2015 was rough.
Don’t get me wrong. It could’ve been much worse. I still have all my limbs but, damn. I finally left a job that did nothing but dig myself into a rut that I saw no way out of. When I was free, I thought I knew exactly what to do but I was just as lost as I was over two years ago. I found myself asking, “where the hell do I go from here?”
But it was a blessing. It was a kick in my ass to finally finish my grad school application and now, I’m two weeks away from another first day of school.
This also got me thinking of another hurdle I’ve been trying to tackle for the last few years—my struggles with anxiety. I’ve been accused of acting hermit-like but I’ve defended it as a form of self-care. The few people that I’m comfortable with understand my limits and don’t push me beyond those limits. Yet, what if those limits are meant to be broken? At what point does self-care become a self-imposed prison?
I’ve never had a real resolution but I resolve to find the answer to that question this year. When does my self-care start to inhibit my growth and how do I fix that?
I don’t consider myself a stan of anyone besides Britney but there are a few people who can do no wrong in my eyes. Today, I will focus on Solange Knowles.
There is a story to this. Don’t you worry.
After I graduated college in the summer of 2012, things slowly started to unravel for me. My panic attacks, which had subsided for many years, returned with a vengeance and I found it hard to leave my apartment.
That fall, my sister graduated college as well in Florida and my family was going down to celebrate that and Thanksgiving. I’ve flown to Florida several times but this time was different. In what clocks in as my longest panic attack to date, I spent a solid 12 hours in a constant state of nausea and crippling fear.

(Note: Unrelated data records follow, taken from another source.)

(* ===== verification/ExecIR.v ===== *)
(** * The execution IR ([internal/execir/execir.go])

    Operands, conditions, nodes and programs, with the induction principles the
    other files use, and the addressing of call sites
    ([interp.go]: [CallSite], [CallKey], [controlKey]).  Source positions
    ([Pos]) are dropped: no operation reads them. *)

From S2P Require Import Prelude Value.

(** ** Data *)

Inductive operand : Type :=
  | Ref (path : list string)
  | Lit (v : value)
  | Object (fields : list (string * operand))
  | EList (elems : list operand)
  | Template (parts : list operand)
  | NilValue.

Inductive expr : Type :=
  | Leaf (v : operand)
  | Not (x : expr)
  | BinOp (op : string) (x y : expr)
  | NilExpr.

(** [map[string]Value]. *)
Abbreviation args := (gmap string operand).

Inductive node : Type :=
  | InvokeTool (bind uses : string) (a : args)
  | InvokeAgent (bind agent : string) (a : args) (wholeDocument : bool)
  | InvokeWorkflow (bind workflow : string) (a : args) (wholeDocument projectValue : bool)
  | Let (bind : string) (v : operand)
  | Branch (cond : expr) (thn els : list node)
  | Fork (branches : list (string * list node))
  | Loop (var : string) (collection : operand) (body : list node) (parallel : bool)
  | While (cond : expr) (limit : Z) (body : list node)
  | Retry (cond : expr) (limit : Z) (body : list node)
  | Return (v : operand)
  | Graph (nodes : list (string * list string * node))
  | Approval (bind description : string) (redactKeys : list string) (a : args)
  | NilNode.

Record program := {
  Workflow : string;
  Params : list string;
  Body : list node;
}.

(** The fields of a [GraphNode]. *)
Definition gn_id (g : string * list string * node) : string := g.1.1.
Definition gn_needs (g : string * list string * node) : list string := g.1.2.
Definition gn_run (g : string * list string * node) : node := g.2.

(** ** Induction *)

Section operand_ind.
Variable P : operand → Prop.
Hypothesis Href : ∀ p, P (Ref p).
Hypothesis Hlit : ∀ v, P (Lit v).
Hypothesis Hobject : ∀ fs, Forall (λ kv, P kv.2) fs → P (Object fs).
Hypothesis Hlist : ∀ l, Forall P l → P (EList l).
Hypothesis Htemplate : ∀ l, Forall P l → P (Template l).
Hypothesis Hnil : P NilValue.

Fixpoint operand_nested_ind (o : operand) : P o :=
  let fix go l : Forall P l :=
    match l with
    | [] => Forall_nil_2 _
    | x :: l => Forall_cons_2 _ _ _ (operand_nested_ind x) (go l)
    end in
  match o with
  | Ref p => Href p
  | Lit v => Hlit v
  | Object fs => Hobject fs
      ((fix gof l : Forall (λ kv, P kv.2) l := match l with
        | [] => Forall_nil_2 _
        | kv :: l => Forall_cons_2 _ _ _ (operand_nested_ind kv.2) (gof l)
        end) fs)
  | EList l => Hlist l (go l)
  | Template l => Htemplate l (go l)
  | NilValue => Hnil
  end.
End operand_ind.

Section node_ind.
Variable P : node → Prop.
Hypothesis Htool : ∀ b u a, P (InvokeTool b u a).
Hypothesis Hagent : ∀ b u a w, P (InvokeAgent b u a w).
Hypothesis Hworkflow : ∀ b u a w p, P (InvokeWorkflow b u a w p).
Hypothesis Hlet : ∀ b v, P (Let b v).
Hypothesis Hbranch : ∀ c t e, Forall P t → Forall P e → P (Branch c t e).
Hypothesis Hfork : ∀ bs, Forall (λ b, Forall P b.2) bs → P (Fork bs).
Hypothesis Hloop : ∀ x c b p, Forall P b → P (Loop x c b p).
Hypothesis Hwhile : ∀ c l b, Forall P b → P (While c l b).
Hypothesis Hretry : ∀ c l b, Forall P b → P (Retry c l b).
Hypothesis Hreturn : ∀ v, P (Return v).
Hypothesis Hgraph : ∀ gs, Forall (λ g, P g.2) gs → P (Graph gs).
Hypothesis Happroval : ∀ b d r a, P (Approval b d r a).
Hypothesis Hnil : P NilNode.

Fixpoint node_nested_ind (n : node) : P n :=
  let fix go l : Forall P l :=
    match l with
    | [] => Forall_nil_2 _
    | x :: l => Forall_cons_2 _ _ _ (node_nested_ind x) (go l)
    end in
  match n with
  | InvokeTool b u a => Htool b u a
  | InvokeAgent b u a w => Hagent b u a w
  | InvokeWorkflow b u a w p => Hworkflow b u a w p
  | Let b v => Hlet b v
  | Branch c t e => Hbranch c t e (go t) (go e)
  | Fork bs => Hfork bs
      ((fix gob l : Forall (λ b, Forall P b.2) l := match l with
        | [] => Forall_nil_2 _
        | b :: l => Forall_cons_2 _ _ _ (go b.2) (gob l)
        end) bs)
  | Loop x c b p => Hloop x c b p (go b)
  | While c l b => Hwhile c l b (go b)
  | Retry c l b => Hretry c l b (go b)
  | Return v => Hreturn v
  | Graph gs => Hgraph gs
      ((fix gog l : Forall (λ g, P g.2) l := match l with
        | [] => Forall_nil_2 _
        | g :: l => Forall_cons_2 _ _ _ (node_nested_ind g.2) (gog l)
        end) gs)
  | Approval b d r a => Happroval b d r a
  | NilNode => Hnil
  end.
End node_ind.

(** ** Call sites *)

(** The structural identity of a leaf invocation. *)
Record CallSite := mkCallSite {
  site_bind : string;
  site_path : list nat;
  site_loop : list nat;
  site_wholeDocument : bool;
}.

Definition bar : string := "|".

(** [fmt.Sprintf("%s|%v|%v", site.Bind, site.Path, site.Loop)]. *)
Definition CallKey (site : CallSite) : string :=
  site_bind site +:+ (bar +:+ (fmt_ints (site_path site) +:+ (bar +:+ fmt_ints (site_loop site)))).

Definition controlKey (prefix : string) (path loop : list nat) : string :=
  prefix +:+ (fmt_ints path +:+ (bar +:+ fmt_ints loop)).

(** A fresh slice [base] with [x] appended. *)
Definition extend (base : list nat) (x : nat) : list nat := base ++ [x].

Lemma bar_app s : bar +:+ s = String "|" s.
Proof. unfold bar. by rewrite string_app_cons, string_app_nil_l. Qed.

Lemma fmt_ints_no_bar l : str_contains_byte "|" (fmt_ints l) = false.
Proof. by apply fmt_ints_no_byte. Qed.

Lemma addr_text_inj p1 l1 p2 l2 :
  fmt_ints p1 +:+ (bar +:+ fmt_ints l1) = fmt_ints p2 +:+ (bar +:+ fmt_ints l2) →
  p1 = p2 ∧ l1 = l2.
Proof.
  rewrite !bar_app. intros H.
  apply split_last_inj in H as [Hp Hl]; [|apply fmt_ints_no_bar..].
  by apply (inj fmt_ints) in Hp; apply (inj fmt_ints) in Hl.
Qed.

Lemma CallKey_parts s1 s2 :
  CallKey s1 = CallKey s2 →
  site_bind s1 = site_bind s2 ∧ site_path s1 = site_path s2 ∧ site_loop s1 = site_loop s2.
Proof.
  unfold CallKey. rewrite !bar_app. intros H.
  assert (∀ s, site_bind s +:+ String "|" (fmt_ints (site_path s) +:+
     String "|" (fmt_ints (site_loop s))) =
     (site_bind s +:+ String "|" (fmt_ints (site_path s))) +:+
     String "|" (fmt_ints (site_loop s))) as Hassoc.
  { intros s. by rewrite string_app_assoc, string_app_cons. }
  rewrite !Hassoc in H. apply split_last_inj in H as [H Hl]; [|apply fmt_ints_no_bar..].
  apply split_last_inj in H as [Hb Hp]; [|apply fmt_ints_no_bar..].
  by apply (inj fmt_ints) in Hp; apply (inj fmt_ints) in Hl.
Qed.

(** A call key determines the binding name, the node address and the
    iteration vector it was made from: two call sites share a key only when they
    are the same site (the call shape apart, which is no part of the identity).
    The binding name may itself hold the separator. *)
Theorem CallKey_inj s1 s2 :
  CallKey s1 = CallKey s2 →
  site_bind s1 = site_bind s2 ∧ site_path s1 = site_path s2 ∧ site_loop s1 = site_loop s2.
Proof. exact (CallKey_parts s1 s2). Qed.

Lemma CallKey_inj_witness :
  let s1 := mkCallSite "a|[0]" [1%nat] [] false in
  let s2 := mkCallSite "a|[0]" [1%nat] [] true in
  CallKey s1 = CallKey s2 ∧ site_path s1 = site_path s2.
Proof.
  split; [reflexivity|].
  apply (CallKey_inj (mkCallSite "a|[0]" [1%nat] [] false)
    (mkCallSite "a|[0]" [1%nat] [] true)). reflexivity.
Defined.

(** A call site by its address, and the addresses below a node. *)
Definition addr : Type := list nat * list nat.
Definition site_addr (s : CallSite) : addr := (site_path s, site_loop s).

Lemma CallKey_addr s1 s2 : CallKey s1 = CallKey s2 → site_addr s1 = site_addr s2.
Proof.
  intros (_ & Hp & Hl)%CallKey_parts. unfold site_addr. congruence.
Qed.

(** ** [RequiresInterpreter] ([analyze.go]) *)

Fixpoint nodeRequiresInterpreter (n : node) : bool :=
  let fix nodes (l : list node) : bool :=
    match l with [] => false | n :: l => nodeRequiresInterpreter n || nodes l end in
  match n with
  | Branch _ _ _ | Loop _ _ _ _ | While _ _ _ | Retry _ _ _ => true
  | Fork bs =>
      (fix go (bs : list (string * list node)) : bool :=
        match bs with [] => false | (_, l) :: bs => nodes l || go bs end) bs
  | Graph gs =>
      (fix go (gs : list (string * list string * node)) : bool :=
        match gs with [] => false | (_, _, n) :: gs => nodeRequiresInterpreter n || go gs end) gs
  | _ => false
  end.

Definition nodesRequireInterpreter (l : list node) : bool :=
  existsb nodeRequiresInterpreter l.

Definition RequiresInterpreter (p : option program) : bool :=
  match p with None => false | Some p => nodesRequireInterpreter (Body p) end.

(** [n] occurs somewhere in the node list. *)
Inductive occurs (n : node) : list node → Prop :=
  | occurs_here l : n ∈ l → occurs n l
  | occurs_then c t e l : Branch c t e ∈ l → occurs n t → occurs n l
  | occurs_else c t e l : Branch c t e ∈ l → occurs n e → occurs n l
  | occurs_fork bs b ns l : Fork bs ∈ l → (b, ns) ∈ bs → occurs n ns → occurs n l
  | occurs_loop x c b p l : Loop x c b p ∈ l → occurs n b → occurs n l
  | occurs_while c i b l : While c i b ∈ l → occurs n b → occurs n l
  | occurs_retry c i b l : Retry c i b ∈ l → occurs n b → occurs n l
  | occurs_graph gs i ds m l : Graph gs ∈ l → (i, ds, m) ∈ gs → occurs n [m] → occurs n l.

Definition is_control (n : node) : bool :=
  match n with Branch _ _ _ | Loop _ _ _ _ | While _ _ _ | Retry _ _ _ => true | _ => false end.

Lemma nodeRequires_fork bs :
  nodeRequiresInterpreter (Fork bs) = existsb (λ b, nodesRequireInterpreter b.2) bs.
Proof. simpl. induction bs as [|[b l] bs IH]; [done|]. cbn [existsb]. by rewrite <-IH. Qed.

Lemma nodeRequires_graph gs :
  nodeRequiresInterpreter (Graph gs) = existsb (λ g, nodeRequiresInterpreter g.2) gs.
Proof. simpl. induction gs as [|[[i d] m] gs IH]; [done|]. cbn [existsb]. by rewrite <-IH. Qed.

Lemma occurs_member m n l : n ∈ l → occurs m [n] → occurs m l.
Proof.
  intros Hn Hocc. inversion Hocc; subst;
    match goal with H : _ ∈ [n] |- _ => apply list_elem_of_singleton in H; subst end;
    eauto using occurs.
Qed.

Lemma nodeRequires_occurs n :
  nodeRequiresInterpreter n = true → ∃ m, is_control m = true ∧ occurs m [n].
Proof.
  induction n as [| | | |c t e _ _|bs IH|x c b p _|c i b _|c i b _| |gs IH| |]
    using node_nested_ind; try done;
    try (intros _; eexists; split; [|apply occurs_here, list_elem_of_singleton; done]; done).
  - rewrite nodeRequires_fork. intros ([b l] & Hin & Hl)%existsb_True.
    unfold nodesRequireInterpreter in Hl. apply existsb_True in Hl as (n & Hn & Hreq).
    rewrite Forall_forall in IH. pose proof (IH _ Hin) as IHl. rewrite Forall_forall in IHl.
    destruct (IHl n Hn Hreq) as (m & Hm & Hocc). exists m. split; [done|].
    eapply occurs_fork; [by apply list_elem_of_singleton|done|].
    by eapply occurs_member.
  - rewrite nodeRequires_graph. intros ([[i d] n] & Hin & Hreq)%existsb_True.
    rewrite Forall_forall in IH. destruct (IH _ Hin Hreq) as (m & Hm & Hocc).
    exists m. split; [done|]. eapply occurs_graph; [by apply list_elem_of_singleton|done..].
Qed.

Lemma occurs_requires m l : is_control m = true → occurs m l → nodesRequireInterpreter l = true.
Proof.
  intros Hm. unfold nodesRequireInterpreter.
  induction 1 as [l H|? ? ? l H|? ? ? l H|bs b ns l H Hb _ IH|? ? ? ? l H|? ? ? l H|? ? ? l H
    |gs i d n l H Hg _ IH]; apply existsb_True; eexists; (split; [exact H|]); try done.
  - by destruct m.
  - rewrite nodeRequires_fork. apply existsb_True. by exists (b, ns).
  - rewrite nodeRequires_graph. apply existsb_True. exists (i, d, n). split; [done|].
    simpl in *. by rewrite orb_false_r in IH.
Qed.

(** A program is sent to the interpreter exactly when a conditional or a loop
    (Branch, Loop, While or Retry) occurs in it, at any depth inside Fork
    branches and Graph nodes. *)
Theorem RequiresInterpreter_iff p :
  RequiresInterpreter (Some p) = true ↔ ∃ m, is_control m = true ∧ occurs m (Body p).
Proof.
  simpl. split.
  - unfold nodesRequireInterpreter. intros (n & Hn & Hreq)%existsb_True.
    destruct (nodeRequires_occurs n Hreq) as (m & ? & ?). eauto using occurs_member.
  - intros (m & Hm & Hocc). by eapply occurs_requires.
Qed.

My only saving grace were the little TVs that JetBlue provided (this was the only time I flew JetBlue and I still regret that I couldn’t fully enjoy the idea of watching TV on a damn plane). At a point when I diagnosed myself with 100% organ failure and was praying to every respective deity to crash my plane to end my misery, the music video for Solange’s Losing You came on. It was 4 minutes and 22 seconds of relief. I don’t know why that specific song affected me in that way but in those moments, I was free of my anxiety.
Of course, my respite was short-lived but that song has always brought me great peace since then.
Full Disclosure: I was also going to talk about how watching episodes of Dog the Bounty Hunter on the plane also helped but I forgot he used the n-word a lot and his free pass was revoked.
On Thursday, I was finally able to check something else off the bucket list: seeing Billy Joel live. I knew when he announced his residency at Madison Square Garden that my stars were finally aligning. After years of just missing his incredibly random and sporadic tour dates, my friend Aubrey got us there.
The entire night was an exploration of my youth starting with Gavin DeGraw as an opening act. Although I felt like the only person in the arena who even knew his name, the first chords of Chariot brought me right back to junior year of high school when the most important thing in my life was trying to find whose bedroom closet I was going to sneak shots of incredibly cheap vodka in that weekend.
But Billy Joel brought me back even further. Further than the time I sang Uptown Girl at a musical revue in high school and notoriously cracked on the final lines even though I requested to adjust the key down another half step. Further than when Mrs. Van Vliet used We Didn’t Start the Fire to teach us history in 8th grade and I assumed the Rosenbergs were Holocaust survivors because, as I said aloud in class, “how could they not be Jews with those last names?” (I wasn’t allowed to speak for the rest of class)
It brought me to being a toddler listening to River of Dreams with my father and pretending to play the congas on whatever hard surface was nearest. It was the first tangible connection I had with my father that I can remember. To this day, though we disagree on a lot, we will always have common ground in the music of Billy Joel. To be brought back to a time when that’s all that mattered was worth the price of the ticket.
Oh, and seeing him sing Uptown Girl to Christie Brinkley was pretty cool too.
I have been promising my self and others that I will actively blog for years now. I think it’s time that I emerge from my cocoon.